The search for UCF’s fifth president continued Wednesday as presidential candidate Mark Kennedy defended his six-year stint in the U.S. House of Representatives.
Kennedy has been the president of the University of North Dakota since 2016 and served as a Republican delegate in the U.S. House of Representatives from 2001 to 2007, according to his curriculum vitae.
“I bring a full-spectrum view that begins from a political perspective,” Kennedy said.
Kennedy’s background in politics was at the forefront of some audience members’ minds. One crowd member challenged Kennedy’s views on stem-cell research, which she said he had been against in the past.
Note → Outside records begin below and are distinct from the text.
(** [v4] is the random UUID the fallback identifier draws, [clock] the wall clock. *)
Definition build_event (v4 : Uuid) (clock : Z) (req : protocol.TransactionRequest)
    : BlazerResult TransactionEvent :=
  let? debit := map_err (fun _ => invalid "debit_account_id" (protocol.debit_account_id req))
                  (u64_from_str (protocol.debit_account_id req)) in
  let? credit := map_err (fun _ => invalid "credit_account_id" (protocol.credit_account_id req))
                   (u64_from_str (protocol.credit_account_id req)) in
  let? ledger := LedgerId_new (protocol.ledger_id req) in
  let? decimal := ok_or (dec_from_str (protocol.amount req)) (invalid "amount" (protocol.amount req)) in
  let? cur := match convert.ledger_id_to_currency ledger with
              | Ok c => Ok c
              | Err _ => currency.parse_currency (protocol.currency req)
              end in
  let? amt := amount.new decimal cur in
  let? units := convert.amount_to_minor_units amt in
  let amount_units := as_unsigned 64 units in
  let transaction_id := match u64_from_str (protocol.request_id req) with
                        | Ok i => i
                        | Err _ => u64_new v4
                        end in
  let flags := event_flags.from_raw (protocol.flags req) in
  let pending :=
    if negb (String.eqb (protocol.pending_transfer_id req) "")
    then match id_from_str (protocol.pending_transfer_id req) with
         | Ok i => i
         | Err _ => nil_transfer_id
         end
    else nil_transfer_id in
  let e := event.new clock transaction_id debit credit amount_units ledger (protocol.code req) in
  Ok (event.MkEvent (event.sequence e) (event.transaction_id e) (event.debit_account_id e)
        (event.credit_account_id e) (event.amount_units e) (event.ingestion_timestamp e)
        (event.ledger_id e) (event.code e) flags pending).

Definition now_nanos (clock : Z) : Z := as_nanos (now clock).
She said that type of research has been used in a variety of programs at UCF such as the Burnett School of Biomedical Sciences.
“I fully support UCF aggressively in pursuing all legal forms of research,” Kennedy said.
Kennedy said working at George Washington University from 2012 to 2016 and Johns Hopkins University from 2011 to 2012 left him with a broad understanding of how academia works.
Associate Professor for the Department of Chemistry Frank Kujawa has worked at UCF for nearly five decades and been a part of the United Faculty of Florida union at UCF since 1976. He said he’s concerned about Kennedy’s view on faculty unions.
“I’ve heard [Kennedy] is hostile towards faculty governance,” Kujawa said.
Kujawa said he remembers a time before Whittaker held the provost position when those in charge tried to dictate salaries and working conditions, which he said led to a lack of faculty morale.
“I don’t want somebody to take us back to that,” Kujawa said.
Kujawa also brought up faculty concerns during UCF provost Dale Whittaker’s candidate forum on Tuesday.
Kennedy was also asked about his stance on the Deferred Act for Childhood Arrivals program; Two of UCF SGA’s presidential candidates — Karen Caudillo and Joshua Boloña — are recipients.
“I believe immigrants enrich our society,” Kennedy said. “America [is] stronger when welcoming the best and brightest from around the world to UCF.”
Kennedy said he wouldn’t get involved in political issues unless they affected UCF or if his intervention would make a difference in the outcome.
More than 50 people gathered in the Pegasus Grand Ballroom in the Student Union on UCF’s main campus to hear Kennedy’s speech and the Q&A.
The conversation shifted from politics to helping UCF as Kennedy explained what he would do for the school such as X and X.
Bree Adamson, a senior copywriter for the UCF communications and marketing department, asked Kennedy how he planned to maintain the growing student population and maintain UCF’s “Scale x Excellence = Impact” motto.
The candidate also described how he would handle capacity issues at UCF by promoting online learning options without reducing the quality of classes or limiting enrollment numbers.
But Adamson said Kennedy’s response was unsatisfactory and didn’t go into enough detail on how he would maintain the second-largest university in the nation while ensuring quality education.
“I wanted a clearer answer,” Adamson said.
She said Kennedy needs time to get to know UCF better but would have preferred a straightforward vision from him.
Though UCF graphic design major Melissa Vargas Ramirez is graduating this spring, she said she was at the forum because she wants the next president to keep improving the university.
“I want UCF to keep improving and getting big and better,” Ramirez said. “[Kennedy] knows a lot about the business side, from what I can gather. I didn’t really understand much about what he wanted to do internally, but he did seem like an open book.”
Suresh Garimella, executive vice president for research and partnerships at Purdue University, is the last candidate to host an open forum, which is Thursday.
The UCF Board of Trustees will re-interview the four finalists and select a president-elect on Friday. The Florida Board of Governors will vote on the BOT’s selection on March 29.